#### YOUR ASSIGNMENT
The records below hold a stretch from the line with "- undo H. by eapply block_iter_local." through the line with "intros HP. induction"; return exactly those lines, ends included, and nothing more.

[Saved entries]
Lemma apply_decision_others s c r d x s' : apply_decision s c r d = Ret (x, s') -> same_others c s s'.
Proof.
  intros H. unfold apply_decision in H. undo H; try (injection H as <- <-; done); injection H as <- <-;
  intros c' Hc; repeat match goal with
  | H : set_current _ _ _ = Ret ?s |- current_per_cpu ?s !! _ = _ => rewrite (set_current_others _ _ _ _ H c' Hc); clear H
  | H : set_state _ _ _ = Ret ?s |- current_per_cpu ?s !! _ = _ => rewrite (set_state_cpus _ _ _ _ H); clear H
  end; done.
Qed.

Lemma step_others s c r d s' : step s c r = Ret (d, s') -> same_others c s s'.
Proof. intros H. unfold step in H. undo H. injection H as <- <-. by eapply apply_decision_others. Qed.

Lemma step_from_idle_others s c d s' : step_from_idle s c = Ret (d, s') -> same_others c s s'.
Proof.
  intros H. unfold step_from_idle in H. undo H; injection H as <- <-; [|done].
  intros c' Hc. rewrite (set_current_others _ _ _ _ E2 c' Hc). by rewrite (set_state_cpus _ _ _ _ E1).
Qed.

Lemma unblock_cpus s i x s' : unblock s i = Ret (x, s') -> current_per_cpu s' = current_per_cpu s.
Proof. intros H. unfold unblock in H. undo H; injection H as <- <-; try done. by eapply set_state_cpus. Qed.

Lemma remove_thread_cpus s i x s' : remove_thread s i = Ret (x, s') -> current_per_cpu s' = current_per_cpu s.
Proof. intros H. unfold remove_thread in H. undo H; injection H as <- <-; try done. by eapply set_state_cpus. Qed.

Lemma block_current_cpus s c x s' : Sched.block_current s c = Ret (x, s') -> current_per_cpu s' = current_per_cpu s.
Proof. intros H. unfold Sched.block_current in H. undo H; injection H as <- <-; try done. by eapply set_state_cpus. Qed.

(** CPU [c] alone may have switched, and only activations of [block_current]
    on [c] are new. *)
Definition local_to (c : nat) (k k' : KSched) : Prop :=
  same_others c (ks_state k) (ks_state k') /\
  forall t c', in_block k' !! t = Some c' -> in_block k !! t = Some c' \/ c' = c.

Lemma local_refl c k : local_to c k k.
Proof. split; [done|]. intros t c' H. by left. Qed.

Lemma local_trans c k1 k2 k3 : local_to c k1 k2 -> local_to c k2 k3 -> local_to c k1 k3.
Proof.
  intros [A1 A2] [B1 B2]. split; [intros c' Hc; by rewrite B1, A1|]. intros t c' H. destruct (B2 t c' H) as [H'|]; [auto|by right].
Qed.

Lemma finish_exit_local k c c' k' : finish_exit k c = Ret k' -> local_to c' k k'.
Proof.
  intros H. unfold finish_exit in H. undo H; try (injection H as <-; apply local_refl); injection H as <-.
  all: split; [|intros t c0 Ht; by left]; intros c0 _; cbn [with_pending with_threads with_st ks_state].
  all: by erewrite remove_thread_cpus by done.
Qed.

Lemma schedule_local k c r k' : schedule k c r = Ret k' -> local_to c k k'.
Proof.
  intros H. unfold schedule in H. undo H; try discriminate H; injection H as <-.
  all: eapply local_trans; [by eapply finish_exit_local|]; split; [by eapply step_others|]; intros t c' Ht; by left.
Qed.

Lemma schedule_from_idle_local k c k' : schedule_from_idle k c = Ret k' -> local_to c k k'.
Proof.
  intros H. unfold schedule_from_idle in H. undo H; try discriminate H; injection H as <-.
  all: eapply local_trans; [by eapply finish_exit_local|]; split; [by eapply step_from_idle_others|]; intros t c' Ht; by left.
Qed.

Lemma wake_local c now k k' : KI k -> wake_expired_deadlines k now = Ret k' -> local_to c k k'.
Proof.
  intros I H. destruct (for_range_inv (fun _ k1 => KI k1 /\ local_to c k k1) (wake_slot now) MAX_THREADS 0%Z k) as (k2 & E & _ & L).
  - split; [done|apply local_refl].
  - intros j k1 Hj [I1 L1]. destruct (wake_slot_spec now j k1 I1 Hj) as (k2 & E & I2). exists k2. split_and!; try done.
    eapply local_trans; [exact L1|]. clear -E. unfold wake_slot in E. undo E; try (injection E as <-; apply local_refl); injection E as <-.
    split; [|intros t c' Ht; by left]. intros c' _. cbn [with_st ks_state]. by erewrite unblock_cpus by done.
  - unfold wake_expired_deadlines in H. rewrite E in H. by injection H as <-.
Qed.

Definition event_cpu (e : Event) : option nat :=
  match e with
  | EvTick c _ | EvDeadline c _ | EvBlock c | EvBlockWake c | EvExit c | EvExitWake c => Some c
  | EvUnblock _ | EvAdd _ _ => None
  end.

Lemma block_iter_local k c t k' : block_iter k c t = Ret k' -> local_to c k k'.
Proof.
  intros H. unfold block_iter in H. undo H; try discriminate H; [|by eapply schedule_local].
  injection H as <-. split; [done|]. intros t' c' Ht. cbn [with_block in_block] in Ht. apply lookup_delete_Some in Ht as [_ Ht]. by left.
Qed.

Lemma exit_local k c k' : exit_current k c = Ret k' -> local_to c k k'.
Proof.
  intros H. unfold exit_current in H. undo H; try discriminate H.
  all: eapply local_trans; [by eapply finish_exit_local|].
  - injection H as <-. split; [by eapply step_others|]. intros t c' Ht. by left.
  - eapply local_trans; [|by eapply schedule_local]. split; [by eapply step_others|]. intros t c' Ht. by left.
Qed.

Lemma add_local k tcb r k' c : is_Some (get (ks_state k) 0) -> add_thread k tcb = Ret (r, k') -> local_to c k k'.
Proof.
  intros [st Hst] H. unfold add_thread, Sched.add_thread in H.
  pose proof (first_free_spec (states (ks_state k)) 0) as Hs. destruct (first_free (states (ks_state k)) 0) as [idx|].
  2:{ injection H as <- <-. split; [done|]. intros t c' Ht. by left. }
  destruct Hs as (j & -> & Hj & _). cbn [Nat.add] in H.
  rewrite (proj2 (Nat.eqb_neq j 0)), bind_Ret in H by (intros ->; unfold get in Hst; by rewrite Hj in Hst).
  undo H; injection H as <- <-; (split; [done|]); intros t c' Ht; by left.
Qed.

Lemma handle_local k e k' c : KI k -> event_cpu e = Some c \/ event_cpu e = None -> handle k e = Ret k' -> local_to c k k'.
Proof.
  intros I Hc H. destruct e as [c0 now|c0 d|c0|c0|c0|c0|t|tcb stack]; cbn [event_cpu handle] in *; destruct Hc as [Hc|Hc]; try discriminate Hc;
    try (injection Hc as ->).
  - unfold handle_tick in H. undo H. eapply local_trans; [by eapply wake_local|]. clear E. unfold tick in H. undo H; try discriminate H;
    try (injection H as <-; apply local_refl); first [by eapply schedule_local|by eapply schedule_from_idle_local].
  - unfold set_wait_deadline in H. undo H. injection H as <-. split; [done|]. intros t c' Ht. by left.
  - unfold block_current in H. undo H; try discriminate H. eapply local_trans; [|by eapply block_iter_local].
    split; [intros c' _; cbn; by erewrite block_current_cpus by done|]. intros t c' Ht. cbn [with_block in_block] in Ht.
    apply lookup_insert_Some in Ht as [[_ <-]|[_ Ht]]; [by right|by left].
  - undo H. by eapply block_iter_local.
  - by eapply exit_local.
  - by eapply schedule_local.
  - undo H. unfold unblock_thread in H. undo H. injection H as <-. split; [|intros t' c' Ht; by left].
    intros c' _. cbn. by erewrite unblock_cpus by done.
  - undo H. injection H as <-. destruct a as [r k1].
    apply (add_local _ tcb r k1 c) in E as [L1 L2]; [by split|]. destruct (ki_boot _ I) as (st & ? & _). by eexists.
Qed.

(** * Histories *)

(** Every event of the history is possible when its turn comes. *)
Fixpoint admissible (P : KSched -> Event -> Prop) (k : KSched) (es : list Event) : Prop :=
  match es with
  | [] => True
  | e :: es' => P k e /\ forall k', handle k e = Ret k' -> admissible P k' es'
  end.

Lemma history_spec P es : (forall k e, P k e -> enabled k e /\ stays k e) ->
  forall k, KI k -> admissible P k es -> exists k', history k es = Ret k' /\ KI k'.
Proof.
  intros HP. induction es as [|e es IH]; intros k I H; cbn [history]; [by exists k|].
  destruct H as [He Hes]. destruct (HP k e He) as [H1 H2]. destruct (handle_spec k e I H1 H2) as (k1 & E & I1).
  rewrite E, bind_Ret. apply IH; auto.
Qed.

(** One CPU only: nothing runs elsewhere. *)
Definition one_cpu (k : KSched) : Prop :=
  (forall c t, on_cpu k c t -> c = 0) /\ (forall t c, in_block k !! t = Some c -> c = 0).

Definition cpu0_event (e : Event) : Prop := event_cpu e = Some 0 \/ event_cpu e = None.

Lemma one_cpu_local k k' : one_cpu k -> local_to 0 k k' -> one_cpu k'.
Proof.
  intros [H1 H2] [L1 L2]. split.
  - intros c t Hc. destruct (decide (c = 0)) as [|Hne]; [done|]. unfold on_cpu in Hc. rewrite L1 in Hc by done. by eapply H1.
  - intros t c Ht. destruct (L2 t c Ht) as [H|]; [by eapply H2|done].
Qed.

Lemma history_up es : forall k, KI k -> one_cpu k -> admissible (fun k e => enabled k e /\ cpu0_event e) k es ->
  exists k', history k es = Ret k' /\ KI k'.
Proof.
  induction es as [|e es IH]; intros k I U H; cbn [history]; [by exists k|]. destruct H as [[He Hc] Hes].
  assert (stays k e) as Hs.
  { destruct e; try done. destruct Hc as [[= ->]|[=]]. intros t Ht. cbn [enabled] in He. destruct He as (t' & Ht' & [x Hx]).
    unfold on_cpu in *. rewrite Ht in Ht'. injection Ht' as <-. by rewrite Hx, (proj2 U t x Hx). }
  destruct (handle_spec k e I He Hs) as (k1 & E & I1). rewrite E, bind_Ret. apply IH; [done| |by apply Hes].
  eapply one_cpu_local; [done|]. by apply (handle_local k e).
Qed.

(** ** Example systems *)

(** The boot thread on CPU 0 and one more, ready, thread. *)
Definition two_threads : KSched :=
  mkKS (mkSched [Some 0; None; None; None] (Some Running :: Some Ready :: replicate 1022 None))
    (Some 4096%Z :: Some 8192%Z :: replicate 1022 None) true (replicate 4 None)
    {[4096%Z := mkTcb (Image 0) NO_DEADLINE STACK_CANARY; 8192%Z := mkTcb (DirectMap 0) NO_DEADLINE STACK_CANARY]} ∅.

Lemma replicate_join {A} n (i : nat) : mjoin (replicate n (@None A) !! i) = None.
Proof. destruct (replicate n None !! i) as [o|] eqn:E; [|done]. by apply lookup_replicate in E as [-> _]. Qed.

#### RESPONSE TO THIS EXERCISE
  - undo H. by eapply block_iter_local.
  - by eapply exit_local.
  - by eapply schedule_local.
  - undo H. unfold unblock_thread in H. undo H. injection H as <-. split; [|intros t' c' Ht; by left].
    intros c' _. cbn. by erewrite unblock_cpus by done.
  - undo H. injection H as <-. destruct a as [r k1].
    apply (add_local _ tcb r k1 c) in E as [L1 L2]; [by split|]. destruct (ki_boot _ I) as (st & ? & _). by eexists.
Qed.

(** * Histories *)

(** Every event of the history is possible when its turn comes. *)
Fixpoint admissible (P : KSched -> Event -> Prop) (k : KSched) (es : list Event) : Prop :=
  match es with
  | [] => True
  | e :: es' => P k e /\ forall k', handle k e = Ret k' -> admissible P k' es'
  end.

Lemma history_spec P es : (forall k e, P k e -> enabled k e /\ stays k e) ->
  forall k, KI k -> admissible P k es -> exists k', history k es = Ret k' /\ KI k'.
Proof.
  intros HP. induction es as [|e es IH]; intros k I H; cbn [history]; [by exists k|].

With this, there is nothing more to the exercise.